Remove [%eval] from PGN database

Sort:
prof_frink

Forgive me if this is in the wrong forum, but I didn't see a 'computer chess' forum, so I'm posting it here.

I've got a database of games in PGN format and some of the games contain [%eval] computer evaluations. I'd like to remove them from the database without deleting any of the other comments.

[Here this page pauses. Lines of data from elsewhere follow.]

(* ===== verification/Cpu.v ===== *)
(** * The CPU and its per-CPU record

    The registers of [src/kernel/arch/x64/cpu/cpu.hpp] that kernel code reads and writes, and the
    [PerCPU] structure of [src/kernel/arch/x64/percpu].  The kernel runs on the bootstrap processor
    only, so the model has one CPU; [Spinlock.v] has the several-CPU view of the locks. *)

From S2P Require Import Prelude.

(** Bits of RFLAGS used by the code: IF (interrupts enabled) and AC (SMAP override). *)
Definition RFLAGS_IF : Z := 9.
Definition RFLAGS_AC : Z := 18.

(** [struct PerCPU]: process pointers are the addresses of [Process] objects, 0 is [nullptr]. *)
Record PerCPU := mk_PerCPU {
  kernel_rsp : Z;
  user_rsp : Z;
  process : Z;
  idle_process_ptr : Z;
  preemption_flag : bool;
}.

Record cpu := mk_cpu {
  rflags : Z;
  cr3 : Z;
  cr4 : Z;
  msr : Z → Z;
  percpu : PerCPU;
}.

Definition with_rflags (f : Z → Z) (c : cpu) : cpu :=
  mk_cpu (f (rflags c)) (cr3 c) (cr4 c) (msr c) (percpu c).
Definition with_cr3 (v : Z) (c : cpu) : cpu :=
  mk_cpu (rflags c) v (cr4 c) (msr c) (percpu c).
Definition with_cr4 (v : Z) (c : cpu) : cpu :=
  mk_cpu (rflags c) (cr3 c) v (msr c) (percpu c).
Definition with_msr (f : Z → Z) (c : cpu) : cpu :=
  mk_cpu (rflags c) (cr3 c) (cr4 c) f (percpu c).
Definition with_percpu (f : PerCPU → PerCPU) (c : cpu) : cpu :=
  mk_cpu (rflags c) (cr3 c) (cr4 c) (msr c) (f (percpu c)).

Definition cli (c : cpu) : cpu := with_rflags (λ r, Z.clearbit r RFLAGS_IF) c.
Definition sti (c : cpu) : cpu := with_rflags (λ r, Z.setbit r RFLAGS_IF) c.
Definition stac (c : cpu) : cpu := with_rflags (λ r, Z.setbit r RFLAGS_AC) c.
Definition clac (c : cpu) : cpu := with_rflags (λ r, Z.clearbit r RFLAGS_AC) c.
Definition read_rflags (c : cpu) : Z := rflags c.
Definition write_rflags (r : Z) (c : cpu) : cpu := with_rflags (λ _, r) c.
Definition read_cr4 (c : cpu) : Z := cr4 c.
Definition write_cr4 (v : Z) (c : cpu) : cpu := with_cr4 v c.

(** [wrmsr] splits the value over EDX:EAX and [rdmsr] joins the halves again. *)
Definition wrmsr (m value : Z) (c : cpu) : cpu :=
  let low := wrap32 (Z.land value 0xFFFFFFFF) in
  let high := wrap32 (Z.shiftr value 32) in
  with_msr (λ m', if m' =? m then Z.lor (Z.shiftl high 32) low else msr c m') c.
Definition rdmsr (m : Z) (c : cpu) : Z :=
  let low := Z.land (msr c m) 0xFFFFFFFF in
  let high := Z.shiftr (msr c m) 32 in
  Z.lor (wrap64 (Z.shiftl high 32)) low.

Definition preemption_enabled (c : cpu) : bool := preemption_flag (percpu c).
Definition set_preemption (b : bool) (c : cpu) : cpu :=
  with_percpu (λ p, mk_PerCPU (kernel_rsp p) (user_rsp p) (process p) (idle_process_ptr p) b) c.
Definition disable_preemption (c : cpu) : cpu := set_preemption false c.
Definition enable_preemption (c : cpu) : cpu := set_preemption true c.

(** [current_process()] and [idle_process()] assert that the pointer is set. *)
Definition current_process : M cpu Z :=
  p ← gets (λ c, process (percpu c));
  _ ← kassert_not_null p;
  mret p.
Definition idle_process : M cpu Z :=
  p ← gets (λ c, idle_process_ptr (percpu c));
  _ ← kassert_not_null p;
  mret p.

Lemma set_preemption_id c : set_preemption (preemption_enabled c) c = c.
Proof. by destruct c as [?? ? ? []]. Qed.

Lemma set_preemption_twice b b' c : set_preemption b (set_preemption b' c) = set_preemption b c.
Proof. by destruct c. Qed.

Lemma write_rflags_id c : write_rflags (rflags c) c = c.
Proof. by destruct c. Qed.

(** A CPU with interrupts and preemption on: the state in which the examples start. *)
Definition cpu0 : cpu := mk_cpu 0x202 0 0 (λ _, 0) (mk_PerCPU 0 0 0 0 true).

What would you say is the best way of doing so? Is there a tool/utility that will allow me to do this, or can this be done with a text editor? (The database in question is a little over 1 million games.)

skelos

I don't know of an existing tool. One million games is a lot to load into an editor; I'd probably prefer to avoid that. A few lines of perl or Python or (your-favourite-language) would do the trick.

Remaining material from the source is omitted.